* _Instructions to follow_
Your answer must hold only the lines below from the line containing "Section Handed." through the line containing "(sop : string)", each reproduced exactly.

%%

(** The options of [writeImageAsDicomSeries] once the defaults are taken,
    [generated] being the identifier generated for the series. *)
Definition defaulted (options : Options.t) (generated : string) : Options.t :=
  {| Options.fileNamePattern :=
       Some (default "slice_%04d.dcm" (Options.fileNamePattern options));
     Options.seriesDescription :=
       Some (default "Medical Image Series"
               (Options.seriesDescription options));
     Options.seriesNumber := Some (default 1 (Options.seriesNumber options));
     Options.instanceNumberStart :=
       Some (default 1 (Options.instanceNumberStart options));
     Options.modality := Some (default "OT" (Options.modality options));
     Options.seriesInstanceUID :=
       Some (default generated (Options.seriesInstanceUID options));
     Options.useCompression :=
       Some (default false (Options.useCompression options)) |}.

Section Handed.
Context {E : Type}.
Variable Date_now : nat -> Z.
Variable random_million : nat -> Z.
Variable toFixed6 : float -> string.
Variable today : string.
Variable timeOfDay : string.

(** The object [metadata] that the loop of
    [writeImageAsDicomSeriesWithDcmjs] builds for a slice. *)
Definition dcmjs_metadata (options : Options.t)
    (studyInstanceUID seriesInstanceUID : string) (sliceIdx : Z)
    (sop : string) (slice2D : Image E) : SliceMetadata.t :=
  {| SliceMetadata.seriesInstanceUID := seriesInstanceUID;
     SliceMetadata.sopInstanceUID := sop;
     SliceMetadata.instanceNumber :=
       sliceIdx + default 1 (Options.instanceNumberStart options);
     SliceMetadata.imagePosition :=
       [origin slice2D !! 0%nat; origin slice2D !! 1%nat; zPosition slice2D];
     SliceMetadata.sliceLocation := zPosition slice2D;
     SliceMetadata.seriesDescription :=
       default "Medical Image Series" (Options.seriesDescription options);
     SliceMetadata.seriesNumber := default 1 (Options.seriesNumber options);
     SliceMetadata.modality := default "OT" (Options.modality options);
     SliceMetadata.studyInstanceUID := studyInstanceUID;
     SliceMetadata.studyDate := today;
     SliceMetadata.studyTime := timeOfDay |}.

%%

* _Written reply_
Section Handed.
Context {E : Type}.
Variable Date_now : nat -> Z.
Variable random_million : nat -> Z.
Variable toFixed6 : float -> string.
Variable today : string.
Variable timeOfDay : string.

(** The object [metadata] that the loop of
    [writeImageAsDicomSeriesWithDcmjs] builds for a slice. *)
Definition dcmjs_metadata (options : Options.t)
    (studyInstanceUID seriesInstanceUID : string) (sliceIdx : Z)
    (sop : string) (slice2D : Image E) : SliceMetadata.t :=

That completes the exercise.